L’incident met également en lumière la façon dont les villes hôtes commencent à peser les conséquences visuelles de l’allocation de ressources de sécurité publique à des dirigeants sportifs par rapport à d’autres priorités. Les services de police de Vancouver et de Toronto ont indiqué qu’ils ne prévoient pas de fournir des escortes pour des VIP pendant la Coupe du monde 2026, soulignant une approche plus prudente et calibrée de l’utilisation de protocoles de type urgence pour des personnalités non étatiques. Pour un journaliste habitué à voir les exigences de la FIFA parfois tendre les budgets et les infrastructures locales, cela signale une volonté croissante de la part des juridictions hôtes de négocier les termes de la coopération, plutôt que de simplement y souscrire. La question qui suit est de savoir si cet esprit de recul s’étendra à des questions plus importantes — contrats, partage des revenus et impacts communautaires à long terme — ou s’il restera limité à des disputes relativement symboliques autour d’escorte de sécurité.

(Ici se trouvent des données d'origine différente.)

(** * A shallow embedding of the Unimed product scraper

    The repository holds four generations of one Puppeteer script:

    - variant A ([src/unimed-scraper.js], first listing): retrying
      [scrapeProduct], browser restart every [BATCH_SIZE] targets;
    - variant B ([src/unimed-scraper.js], second listing): one attempt per
      target, no restart (its extraction callback is the one of variant A);
    - variant C ([src/unnamed/part_000], first listing): one attempt, image
      collection through a [Set], a date-partitioned error log;
    - variant D ([src/unnamed/part_000], second listing): the loop of
      variant A, sections rendered as HTML tables, an [id] per record.

    Strings are sequences of code units below 256 (Latin-1); the rendered
    page is the record of what the DOM queries of the script return; the
    browser is an oracle answering each navigation, the file system one
    answering each [appendFileSync]; [writeFileSync] is taken to succeed. *)

From Stdlib Require Import String Ascii List Arith PeanoNat NArith Bool Lia Permutation.
From Stdlib Require Import Sorted.
Import ListNotations.
Local Open Scope string_scope.
Local Open Scope list_scope.
Local Open Scope nat_scope.

(** ** JavaScript strings *)

Module JsString.

(** [WhiteSpace] and [LineTerminator] code units below 256: TAB, LF, VT,
    FF, CR, SP and NBSP. *)
Definition is_white_space (c : ascii) : bool :=
  let n := nat_of_ascii c in
  ((9 <=? n) && (n <=? 13)) || (n =? 32) || (n =? 160).

Fixpoint trimStart (s : string) : string :=
  match s with
  | EmptyString => EmptyString
  | String c s' => if is_white_space c then trimStart s' else s
  end.

(** [trimEnd] drops the whole tail when nothing but white space follows. *)
Fixpoint trimEnd (s : string) : string :=
  match s with
  | EmptyString => EmptyString
  | String c s' =>
      match trimEnd s' with
      | EmptyString => if is_white_space c then EmptyString else String c EmptyString
      | t => String c t
      end
  end.

(** [String.prototype.trim] *)
Definition trim (s : string) : string := trimEnd (trimStart s).

(** Lower-case mapping on Latin-1: A-Z, and U+00C0-U+00DE except the
    multiplication sign U+00D7. *)
Definition lower_char (c : ascii) : ascii :=
  let n := nat_of_ascii c in
  if ((65 <=? n) && (n <=? 90))
     || ((192 <=? n) && (n <=? 222) && negb (n =? 215))
  then ascii_of_nat (n + 32) else c.

(** [String.prototype.toLowerCase] *)
Fixpoint toLowerCase (s : string) : string :=
  match s with
  | EmptyString => EmptyString
  | String c s' => String (lower_char c) (toLowerCase s')
  end.

(** [s.replace(c, '')] with a one-character string pattern: only the
    first occurrence goes. *)
Fixpoint remove_first (c : ascii) (s : string) : string :=
  match s with
  | EmptyString => EmptyString
  | String d s' => if Ascii.eqb d c then s' else String d (remove_first c s')
  end.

Implications pour le cadre de la Coupe du monde 2026

La Coupe du monde 2026 représente une expérience complexe de gestion d’événements transnationaux. Au Canada, au Mexique et aux États‑Unis, le tournoi sera administré à travers un réseau d’associations nationales, d’autorités fédérales et de dizaines d’organismes municipaux, chacun avec sa propre base juridique, ses contraintes budgétaires et ses priorités en matière de sécurité publique. L’incident de Vancouver, bien qu’il soit étroitement centré sur une seule demande de convoi, peut toutefois se révéler être une répétition pour des débats plus conséquents sur la manière dont les autorités locales conserveront leur autonomie lorsque le cadre mondial de la FIFA interagit avec leurs responsabilités de gouvernance domestique.

Du point de vue d’un journaliste, l’implication plus large est que la Coupe du monde 2026 ne sera pas aussi facilement dominée par une seule narration de l’omnipotence de la FIFA. Si des villes comme Vancouver continuent d’examiner les demandes de sécurité et opérationnelles à travers la lentille du statut juridique, de l’impact d’intérêt public et de l’allocation des ressources, l’organisation peut se retrouver à opérer dans un environnement plus pluraliste et plus contesté. Cela ne signifie pas nécessairement un conflit ouvert ; plutôt, cela suggère une lente recalibration de l’équilibre entre l’autorité privée de la FIFA et les institutions du secteur public qui fournissent les infrastructures et les services essentiels à l’organisation du tournoi.

Dans ce contexte, l’incident de Vancouver doit être lu non pas comme un simple frottement protocolaire isolé, mais comme un symptôme d’une négociation plus profonde et en cours sur la façon dont les institutions sportives mondiales s’insèrent dans les écosystèmes de gouvernance des villes qu’elles habitent. Le refus de la police de Vancouver de traiter Gianni Infantino comme une figure équivalente à un chef d’État peut être un acte modeste. Mais pour un journaliste qui a observé la répétée assumption de statut exceptionnel par la FIFA, c’est un rappel parlant que, même dans le monde des grands événements sportifs, les institutions de sécurité publique commencent à réaffirmer leurs propres standards — et que l’ère de la déférence sans questionnement pourrait doucement toucher à sa fin.